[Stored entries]
———

(** What a 200 of the status route carries depends on the status of the
    record alone.  The result is there exactly for a completed job, the
    error exactly for a failed one, and it is never empty.  A message is
    there for every status but [completed].  A queue position is given to
    pending jobs only, and an estimate only along with a position, to a job
    that has not been attempted. *)
Theorem status_view_fields w jobId view :
  (jobGET jobId w).1 = Ok view →
  ∃ job,
    (kv_get_job jobId w).1 = Some job
    ∧ v_jobId view = id job ∧ v_status view = status job ∧ v_type view = type job
    ∧ v_createdAt view = createdAt job ∧ v_attempts view = attempts job
    ∧ v_maxRetries view = 3
    ∧ (is_Some (v_result view) ↔ status job = completed)
    ∧ (is_Some (v_error view) ↔ status job = failed)
    ∧ v_error view ≠ Some ""
    ∧ (is_Some (v_message view) ↔ status job ≠ completed)
    ∧ (is_Some (v_queuePosition view) → status job = pending)
    ∧ (is_Some (v_estimatedWaitSeconds view) →
       is_Some (v_queuePosition view) ∧ attempts job ≤ 0).
Proof.
  intros Hv.
  assert (Hid : jobId ≠ "").
  { intros ->. unfold jobGET in Hv. by rewrite bool_decide_eq_true_2 in Hv. }
  rewrite jobGET_run, (bool_decide_eq_false_2 _ Hid) in Hv. cbn [fst] in Hv.
  destruct ((getJobStatus jobId w).1) as [[job qp]|] eqn:Hst; [|discriminate].
  destruct (getJobStatus_found w jobId job qp Hst) as [Hg Hqp].
  pose proof (completed_result_kind w job jobId) as Hk.
  destruct ((completed_result job jobId w).1) as [result|msg]; [|discriminate].
  injection Hv as <-. exists job. cbn [v_jobId v_status v_type v_createdAt v_attempts
    v_maxRetries v_result v_error v_message v_queuePosition v_estimatedWaitSeconds].
  split; [exact Hg|]. do 6 (split; [reflexivity|]).
  unfold failed_fields, pending_fields, processing_message.
  destruct (status job) eqn:Hs; cbn [bool_decide decide_rel Status_eq_dec fst snd].
  all: repeat match goal with
         | |- context [bool_decide (?a = ?b)] =>
             first [rewrite (bool_decide_eq_true_2 (a = b)) by reflexivity
                   | rewrite (bool_decide_eq_false_2 (a = b)) by discriminate]
         end; cbn [fst snd].
  - (* pending *)
    destruct result; [done|].
    destruct (Z.ltb_spec 0 (attempts job)); cbn [fst snd].
    + repeat split; try done; try (by intros [? ?]); try (intros _; by eexists).
    + destruct qp as [q|]; [destruct (q =? 0)|]; cbn [fst snd];
        repeat split; try done; try (by intros [? ?]); try (intros _; by eexists); try lia.
  - (* processing *)
    destruct result; [done|].
    repeat split; try done; try (by intros [? ?]); try (intros _; by eexists).
  - (* completed *)
    destruct result; [|done].
    repeat split; try done; try (by intros [? ?]); try (intros _; by eexists).
  - (* failed *)
    destruct result; [done|].
    repeat split; try done; try (by intros [? ?]); try (intros _; by eexists).
    destruct (error job) as [e|]; [|done]. case_bool_decide; [done|]. by intros [= ->].
Qed.

(** The estimate of the wait is a multiple of the interval of 60 seconds
    that does not decrease along the queue; the first [maxRequests] positions
    are promised the next run. *)
Theorem estimate_by_position job q q' :
  status job = pending → attempts job ≤ 0 → 0 < maxRequests → 1 ≤ q ≤ q' →
  ∃ n n',
    (pending_fields job (Some q)).1.2 = Some (Finite (n * 60))
    ∧ (pending_fields job (Some q')).1.2 = Some (Finite (n' * 60))
    ∧ 1 ≤ n ≤ n'
    ∧ (q ≤ maxRequests → n = 1).
Proof.
  intros Hs Ha Hm Hq. exists (ceil_div q maxRequests), (ceil_div q' maxRequests).
  unfold pending_fields. rewrite Hs, bool_decide_eq_true_2 by reflexivity.
  rewrite (proj2 (Z.ltb_ge _ _) Ha).
  rewrite (proj2 (Z.eqb_neq q 0)), (proj2 (Z.eqb_neq q' 0)) by lia.
  cbn [fst snd cfg_maxRequests getRateLimitConfig]. unfold js_ceil_quot.
  rewrite (proj2 (Z.eqb_neq maxRequests 0)) by lia. cbn [js_scale].
  pose proof (ceil_div_is_ceiling q maxRequests Hm).
  pose proof (ceil_div_is_ceiling q' maxRequests Hm).
  repeat split; try reflexivity; nia.
Qed.

(** ** From a submission to its status *)

(** A submission an enqueue route has accepted can be looked up at once under
    the id the route returned: the status route reports a pending job of the
    type of the route ([lyrics] for the lyrics route, [music] for the music
    route), not attempted yet, at position 1, to be processed in the next
    run. *)
Theorem submission_is_visible rnd body w e w' ty :
  (lyricsPOST rnd body w = (Ok e, w') ∧ ty = "lyrics")
  ∨ (musicPOST rnd body w = (Ok e, w') ∧ ty = "music") →
  0 < maxRequests →
  ∃ view,
    (jobGET (enq_jobId e) w').1 = Ok view
    ∧ v_jobId view = enq_jobId e
    ∧ v_status view = pending
    ∧ v_type view = ty
    ∧ v_attempts view = 0
    ∧ v_queuePosition view = Some 1
    ∧ v_estimatedWaitSeconds view = Some (Finite 60).
Proof.
  intros Hpost Hm.
  assert (Henq : ∃ userId' type' payload',
            type' = ty
            ∧ enq_jobId e = (enqueueJob rnd userId' type' payload' w).1
            ∧ w' = (enqueueJob rnd userId' type' payload' w).2).
  { destruct Hpost as [[Hp ->] | [Hp ->]].
    - unfold lyricsPOST in Hp. destruct (is_null body); [discriminate|].
      destruct (trim_test (prop "story" body)) as [|text|]; [discriminate | | discriminate].
      unfold mbind, M_bind, mret, M_ret in Hp.
      destruct (enqueueJob rnd _ "lyrics" _ w) as [jobId w1] eqn:Hrun.
      injection Hp as <- <-. eexists _, "lyrics", _. by rewrite Hrun.
    - unfold musicPOST in Hp. destruct (is_null body); [discriminate|].
      destruct (trim_test (prop "endpoint" body)) as [|url|]; [discriminate | | discriminate].
      destruct (prop "requestBody" body) as [request|]; [|discriminate].
      destruct (negb (truthy (Some request))); [discriminate|].
      unfold mbind, M_bind, mret, M_ret in Hp.
      destruct (enqueueJob rnd _ "music" _ w) as [jobId w1] eqn:Hrun.
      injection Hp as <- <-. eexists _, "music", _. by rewrite Hrun. }
  destruct Henq as (userId' & type' & payload' & <- & -> & ->).
  pose proof (getJobStatus_after_enqueue w rnd userId' type' payload') as Hst. cbv zeta in Hst.
  assert (Hid : (enqueueJob rnd userId' type' payload' w).1 ≠ "").
  { by destruct (enqueueJob_run w rnd userId' type' payload') as [line ->]. }
  rewrite jobGET_run, (bool_decide_eq_false_2 _ Hid), Hst. cbn [fst snd].
  unfold completed_result, failed_fields, pending_fields, processing_message.
  cbn [status attempts bool_decide decide_rel Status_eq_dec mret M_ret fst snd].
  rewrite !bool_decide_eq_false_2 by discriminate.
  rewrite bool_decide_eq_true_2 by reflexivity.
  cbn [fst snd Z.ltb Z.compare Z.eqb mret M_ret cfg_maxRequests getRateLimitConfig].
  unfold js_ceil_quot. rewrite (proj2 (Z.eqb_neq maxRequests 0)) by lia.
  assert (Hc : ceil_div 1 maxRequests = 1)
    by (pose proof (ceil_div_is_ceiling 1 maxRequests Hm); nia).
  rewrite Hc. eexists. split; [reflexivity|]. cbn. repeat split; try done.
Qed.

(** ** A blank story *)

Lemma ws_prefix_cases s :
  match ws_prefix s with
  | 0%nat => True
  | 1%nat => ∃ a rest, s = String a rest ∧ ascii_space a = true
  | 2%nat => ∃ a b rest, s = String a (String b rest)
               ∧ ascii_visible a = false ∧ ascii_visible b = false
  | 3%nat => ∃ a b c rest, s = String a (String b (String c rest))
               ∧ ascii_visible a = false ∧ ascii_visible b = false ∧ ascii_visible c = false
  | _ => False
  end.
Proof.
  destruct s as [|a s]; [done|]. unfold ws_prefix.
  case_bool_decide as Ha.
  { exists a, s. split; [reflexivity|]. unfold ascii_space. by apply bool_decide_eq_true_2. }
  destruct s as [|b s]; [done|]. case_bool_decide as Hb.
  { exists a, b, s. split; [reflexivity|]. unfold ascii_visible.
    destruct Hb as [-> ->]. by split. }
  destruct s as [|c s]; [done|]. case_bool_decide as Hc; [|done].
  exists a, b, c, s. split; [reflexivity|]. unfold ascii_visible.
  repeat split; apply andb_false_intro1, bool_decide_eq_false_2; lia.
Qed.

Lemma blank_fuel_spaces s : ∀ fuel,
  (String.length s ≤ fuel)%nat →
  Forall (λ a, ascii_space a = true) (String.list_ascii_of_string s) →
  blank_fuel fuel s = true.
Proof.
  induction s as [|a s IH]; intros fuel Hf Hs; [by destruct fuel|].
  cbn [String.list_ascii_of_string] in Hs. apply Forall_cons in Hs as [Ha Hs].
  destruct fuel as [|fuel]; [simpl in Hf; lia|]. cbn [blank_fuel].
  assert (Hp : ws_prefix (String a s) = 1%nat).
  { unfold ws_prefix. unfold ascii_space in Ha. cbv zeta in Ha. by rewrite Ha. }
  rewrite Hp. cbn [drop_bytes]. apply IH; [simpl in Hf; lia | exact Hs].
Qed.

———

Your task is to quote the lines above, beginning with the first and ending with the one that holds "b)) by discriminate]".

> _ANSWER SECTION_
(** What a 200 of the status route carries depends on the status of the
    record alone.  The result is there exactly for a completed job, the
    error exactly for a failed one, and it is never empty.  A message is
    there for every status but [completed].  A queue position is given to
    pending jobs only, and an estimate only along with a position, to a job
    that has not been attempted. *)
Theorem status_view_fields w jobId view :
  (jobGET jobId w).1 = Ok view →
  ∃ job,
    (kv_get_job jobId w).1 = Some job
    ∧ v_jobId view = id job ∧ v_status view = status job ∧ v_type view = type job
    ∧ v_createdAt view = createdAt job ∧ v_attempts view = attempts job
    ∧ v_maxRetries view = 3
    ∧ (is_Some (v_result view) ↔ status job = completed)
    ∧ (is_Some (v_error view) ↔ status job = failed)
    ∧ v_error view ≠ Some ""
    ∧ (is_Some (v_message view) ↔ status job ≠ completed)
    ∧ (is_Some (v_queuePosition view) → status job = pending)
    ∧ (is_Some (v_estimatedWaitSeconds view) →
       is_Some (v_queuePosition view) ∧ attempts job ≤ 0).
Proof.
  intros Hv.
  assert (Hid : jobId ≠ "").
  { intros ->. unfold jobGET in Hv. by rewrite bool_decide_eq_true_2 in Hv. }
  rewrite jobGET_run, (bool_decide_eq_false_2 _ Hid) in Hv. cbn [fst] in Hv.
  destruct ((getJobStatus jobId w).1) as [[job qp]|] eqn:Hst; [|discriminate].
  destruct (getJobStatus_found w jobId job qp Hst) as [Hg Hqp].
  pose proof (completed_result_kind w job jobId) as Hk.
  destruct ((completed_result job jobId w).1) as [result|msg]; [|discriminate].
  injection Hv as <-. exists job. cbn [v_jobId v_status v_type v_createdAt v_attempts
    v_maxRetries v_result v_error v_message v_queuePosition v_estimatedWaitSeconds].
  split; [exact Hg|]. do 6 (split; [reflexivity|]).
  unfold failed_fields, pending_fields, processing_message.
  destruct (status job) eqn:Hs; cbn [bool_decide decide_rel Status_eq_dec fst snd].
  all: repeat match goal with
         | |- context [bool_decide (?a = ?b)] =>
             first [rewrite (bool_decide_eq_true_2 (a = b)) by reflexivity
                   | rewrite (bool_decide_eq_false_2 (a = b)) by discriminate]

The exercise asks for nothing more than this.